(* ===== verification/Utils.v ===== *)
(** * Moving, copying, listing and finding files: user/utils.c, mv.c, cp.c,
    ls.c and find.c

    The programs of these files over the system calls of Usys.v.  A path in a
    buffer is the list of its bytes.  [malloc] is taken to succeed; a buffer
    that [joinpath] does not fill, because the path is too long, is undefined
    to read, and so is an array of a directory entry's name without a NUL. *)
From S2P Require Import Prelude Cstring Ulib Printf Uprintf Usys Cmds.

(** ** user/utils.c *)

Definition MAX_PATH_LEN : Z := 700.
Definition verbose : bool := true.

(** [while (in[0] == '.' && in[1] == '/') in += 2] *)
Fixpoint strip_dots (p : str) : str :=
  match p with
  | c :: ((d :: p') as rest) => if (c =? 46) && (d =? 47) then strip_dots p' else p
  | _ => p
  end.

(** [while (i > 1 && out[i-1] == '/') i--] *)
Fixpoint strip_slashes (i : nat) (out : str) : nat :=
  match i with
  | O => 0
  | S j => if (1 <? i)%nat && (at_ out j =? 47) then strip_slashes j out else i
  end.

Definition normalize_path (p : str) : str :=
  let out := take (Z.to_nat MAX_PATH_LEN - 1) (strip_dots p) in
  match out with
  | [] => [46]
  | _ => take (strip_slashes (length out) out) out
  end.

(** [joinpath] of user/ulib.c into a fresh buffer of [bufsize] bytes:
    [None] when the result does not fit.  With an empty [dir] it reads the
    byte before the string. *)
Definition joined (dir filename : str) (bufsize : Z) : option str :=
  let dn := Ulib.strlen dir in
  let nn := Ulib.strlen filename in
  if bufsize <? dn + 1 + nn + 1 then None
  else Some (dir ++ (if negb (at_ dir (Z.to_nat (dn - 1)) =? 47) then [47] else []) ++ filename).

Section Utils.
Context {W : Type} {SY : Sys W}.

Definition join (dir filename : str) : prog W str :=
  match dir, joined dir filename MAX_PATH_LEN with
  | _ :: _, Some p => mret p
  | _, _ => undef
  end.

(** The fields of a [struct dirent] in the 16 bytes [de]. *)
Definition de_inum (de : list Z) : Z := at_ de 0 + 256 * at_ de 1.
Definition de_name (de : list Z) : list Z := drop 2 de.

(** The name as a string; without a NUL the array is overrun. *)
Definition name_string (name : list Z) : prog W str :=
  if decide (0 ∈ name) then mret (cstr name) else undef.

Definition moveFile (src dst : str) (shouldDelete : bool) : prog W Z :=
  let filename := Ulib.getFilename src in
  new_dst ← join dst filename;
  r ← link src new_dst;
  if r <? 0 then
    _ ← fprintf 2 (lit "mv: link src %s to dst %s failed\n") [Str (Some src); Str (Some new_dst)];
    mret (-1)
  else
    _ ← (if verbose then printf (lit "done linking %s to %s\n") [Str (Some src); Str (Some new_dst)] else mret tt);
    if shouldDelete then
      r ← unlink src;
      if r <? 0 then
        _ ← fprintf 2 (lit "mv: unlink %s failed\n") [Str (Some src)];
        r ← unlink new_dst;
        _ ← (if r <? 0 then fprintf 2 (lit "mv: rollback failed for %s\n") [Str (Some new_dst)] else mret tt);
        mret (-1)
      else mret 0
    else mret 0.

(** The test of [move] that the destination is not inside the source. *)
Definition inside (norm_src norm_dst : str) : bool :=
  let src_len := Ulib.strlen norm_src in
  (Ulib.strcmp norm_dst norm_src =? 0) ||
  ((src_len <? Ulib.strlen norm_dst) && (Ulib.strncmp norm_dst norm_src src_len =? 0) &&
   (at_ norm_dst (Z.to_nat src_len) =? 47)).

(** [move] and [moveDir], with the loop of [moveDir] over the entries; the
    recursion is bounded by fuel. *)
Fixpoint move (fuel : nat) (src dst : str) (shouldDelete : bool) : prog W Z :=
  match fuel with
  | O => loops
  | S f =>
      let norm_src := normalize_path src in
      let norm_dst := normalize_path dst in
      d ← isdir dst;
      if negb d then _ ← printf (lit "mv: dst must be a directory") []; mret (-1)
      else if inside norm_src norm_dst then _ ← fprintf 2 (lit "mv: destination is inside source\n") []; mret (-1)
      else
        d ← isdir src;
        if (d : bool) then moveDir f src dst shouldDelete else moveFile src dst shouldDelete
  end
with moveDir (fuel : nat) (src dst : str) (shouldDelete : bool) : prog W Z :=
  match fuel with
  | O => loops
  | S f =>
      let filename := Ulib.getFilename src in
      new_dst ← join dst filename;
      r ← mkdir new_dst;
      if r <? 0 then _ ← fprintf 2 (lit "mv: mkdir failed\n") []; mret (-1)
      else
        _ ← (if verbose then printf (lit "1 made directory at %s\n") [Str (Some new_dst)] else mret tt);
        fd ← open src O_RDONLY;
        if fd <? 0 then
          _ ← fprintf 2 (lit "mv: open source directory failed\n") [];
          _ ← unlink new_dst;
          mret (-1)
        else
          _ ← (if verbose then printf (lit "2, opened %s to read content\n") [Str (Some src)] else mret tt);
          done ← move_entries f fd src new_dst shouldDelete;
          if negb done then mret (-1)
          else
            _ ← close fd;
            r ← (if shouldDelete then unlink src else mret 0);
            if shouldDelete && (r <? 0) then
              _ ← fprintf 2 (lit "mv: unlink source directory failed\n") [];
              mret (-1)
            else
              _ ← (if verbose then printf (lit "5. this Subcall done succesfully\n") [] else mret tt);
              mret 0
  end
with move_entries (fuel : nat) (fd : Z) (src new_dst : str) (shouldDelete : bool) : prog W bool :=
  match fuel with
  | O => loops
  | S f =>
      n ← read fd 16;
      match n with
      | Some de =>
          if negb (length de =? 16)%nat then mret true
          else if de_inum de =? 0 then move_entries f fd src new_dst shouldDelete
          else
            name ← name_string (de_name de);
            if (Ulib.strcmp name (lit ".") =? 0) || (Ulib.strcmp name (lit "..") =? 0) then move_entries f fd src new_dst shouldDelete
            else
              item_src ← join src name;
              _ ← (if verbose then printf (lit "3. item src: %s, item dst: %s, shouldDelete: %d\n")
                     [Str (Some item_src); Str (Some new_dst); Word (b2z shouldDelete)] else mret tt);
              r ← move f item_src new_dst shouldDelete;
              if r <? 0 then
                _ ← close fd;
                _ ← unlink new_dst;
                _ ← (if verbose then printf (lit "Welp that call failed\n") [] else mret tt);
                mret false
              else move_entries f fd src new_dst shouldDelete
      | None => mret true
      end
  end.

(** ** user/cp.c and user/mv.c *)

Definition cp_main (fuel : nat) (argv : list str) : prog W Z :=
  if asks_usage argv then _ ← printf (lit "Usage: cp <src> <dst>\n") []; mret 0
  else
    match argv with
    | [_; src; dst] => r ← move fuel src dst false; exit r
    | _ => _ ← fprintf 2 (lit "cp: Incorrect usage, cp src dst\n") []; exit 1
    end.

Definition mv_main (fuel : nat) (argv : list str) : prog W Z :=
  if asks_usage argv then _ ← printf (lit "Usage: mv <src> <dst>\n") []; mret 0
  else
    match argv with
    | [_; src; dst] => r ← move fuel src dst true; exit r
    | _ => _ ← fprintf 2 (lit "mv: Incorrect usage, mv src dst\n") []; exit 1
    end.

(** ** user/ls.c *)

(** The characters after the last slash. *)
Fixpoint after_slash (k : nat) (path : str) : str :=
  match k with
  | O => if at_ path 0 =? 47 then drop 1 path else path
  | S j => if at_ path k =? 47 then drop (S k) path else after_slash j path
  end.

Definition fmtname (path : str) : str :=
  let p := after_slash (length path) path in
  if (14 <=? length p)%nat then p else p ++ replicate (14 - length p) 32.

Definition print_stat (path : str) (st : stat) : prog W unit :=
  printf (lit "%s %d %d %d\n") [Str (Some (fmtname path)); Word (st_type st); Word (st_ino st); Word (s32 (st_size st))].

(** [p[DIRSIZ] = 0] ends the name that is copied behind the path. *)
Definition item (path : str) (de : list Z) : str := path ++ [47] ++ cstr (de_name de).

Fixpoint ls_entries (fuel : nat) (fd : Z) (path : str) : prog W unit :=
  match fuel with
  | O => loops
  | S f =>
      n ← read fd 16;
      match n with
      | Some de =>
          if negb (length de =? 16)%nat then mret tt
          else if de_inum de =? 0 then ls_entries f fd path
          else
            let buf := item path de in
            st ← ustat buf;
            match st with
            | None => _ ← printf (lit "ls: cannot stat %s\n") [Str (Some buf)]; ls_entries f fd path
            | Some st => _ ← print_stat buf st; ls_entries f fd path
            end
      | None => mret tt
      end
  end.

Definition ls (fuel : nat) (path : str) : prog W unit :=
  fd ← open path O_RDONLY;
  if fd <? 0 then fprintf 2 (lit "ls: cannot open %s\n") [Str (Some path)]
  else
    st ← fstat fd;
    match st with
    | None => _ ← fprintf 2 (lit "ls: cannot stat %s\n") [Str (Some path)]; _ ← close fd; mret tt
    | Some st =>
        _ ← (if (st_type st =? T_DEVICE) || (st_type st =? T_FILE) then print_stat path st
             else if st_type st =? T_DIR then
               if (512 <? length path + 1 + 14 + 1)%nat then printf (lit "ls: path too long\n") []
               else ls_entries fuel fd path
             else mret tt);
        _ ← close fd;
        mret tt
    end.

Fixpoint ls_args (fuel : nat) (args : list str) : prog W unit :=
  match args with
  | [] => exit 0
  | a :: args => _ ← ls fuel a; ls_args fuel args
  end.

Definition ls_main (fuel : nat) (argv : list str) : prog W unit :=
  if (length argv <? 2)%nat then _ ← ls fuel (lit "."); exit 0 else ls_args fuel (drop 1 argv).

(** ** user/find.c *)

(** [s = path + strlen(path) - 1; while (s >= path && *s != '/') s--; s++] *)
Definition last_name (path : str) : str :=
  match length path with O => path | S k => after_slash k path end.

Fixpoint find_helper (fuel : nat) (path name : str) : prog W unit :=
  match fuel with
  | O => loops
  | S f =>
      fd ← open path O_RDONLY;
      if fd <? 0 then mret tt
      else
        st ← fstat fd;
        match st with
        | None => _ ← close fd; mret tt
        | Some st =>
            if st_type st =? T_FILE then
              _ ← (if Ulib.strcmp (last_name path) name =? 0 then printf (lit "%s\n") [Str (Some path)] else mret tt);
              _ ← close fd; mret tt
            else if st_type st =? T_DIR then
              if (512 <? length path + 1 + 14 + 1)%nat then _ ← close fd; mret tt
              else _ ← find_entries f fd path name; _ ← close fd; mret tt
            else _ ← close fd; mret tt
        end
  end
with find_entries (fuel : nat) (fd : Z) (path name : str) : prog W unit :=
  match fuel with
  | O => loops
  | S f =>
      n ← read fd 16;
      match n with
      | Some de =>
          if negb (length de =? 16)%nat then mret tt
          else if de_inum de =? 0 then find_entries f fd path name
          else
            let p := cstr (de_name de) in
            let buf := item path de in
            if (Ulib.strcmp p (lit ".") =? 0) || (Ulib.strcmp p (lit "..") =? 0) then find_entries f fd path name
            else
              st ← ustat buf;
              match st with
              | None => find_entries f fd path name
              | Some st =>
                  _ ← (if st_type st =? T_FILE then
                         if Ulib.strcmp (last_name buf) name =? 0 then printf (lit "%s\n") [Str (Some buf)] else mret tt
                       else if st_type st =? T_DIR then find_helper f buf name
                       else mret tt);
                  find_entries f fd path name
              end
      | None => mret tt
      end
  end.

Definition find_main (fuel : nat) (argv : list str) : prog W unit :=
  match argv with
  | _ :: name :: path :: _ => _ ← find_helper fuel path name; exit 0
  | _ => _ ← printf (lit "usage: find filename path\n") []; exit 1
  end.

End Utils.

Exercise: In the entries above, the lines from the one bearing "(** ** user/cp.c and user/mv.c *)" up to and including the one bearing "Incorrect usage, mv" should be transcribed exactly; no other line is wanted.

Written answer:
(** ** user/cp.c and user/mv.c *)

Definition cp_main (fuel : nat) (argv : list str) : prog W Z :=
  if asks_usage argv then _ ← printf (lit "Usage: cp <src> <dst>\n") []; mret 0
  else
    match argv with
    | [_; src; dst] => r ← move fuel src dst false; exit r
    | _ => _ ← fprintf 2 (lit "cp: Incorrect usage, cp src dst\n") []; exit 1
    end.

Definition mv_main (fuel : nat) (argv : list str) : prog W Z :=
  if asks_usage argv then _ ← printf (lit "Usage: mv <src> <dst>\n") []; mret 0
  else
    match argv with
    | [_; src; dst] => r ← move fuel src dst true; exit r
    | _ => _ ← fprintf 2 (lit "mv: Incorrect usage, mv src dst\n") []; exit 1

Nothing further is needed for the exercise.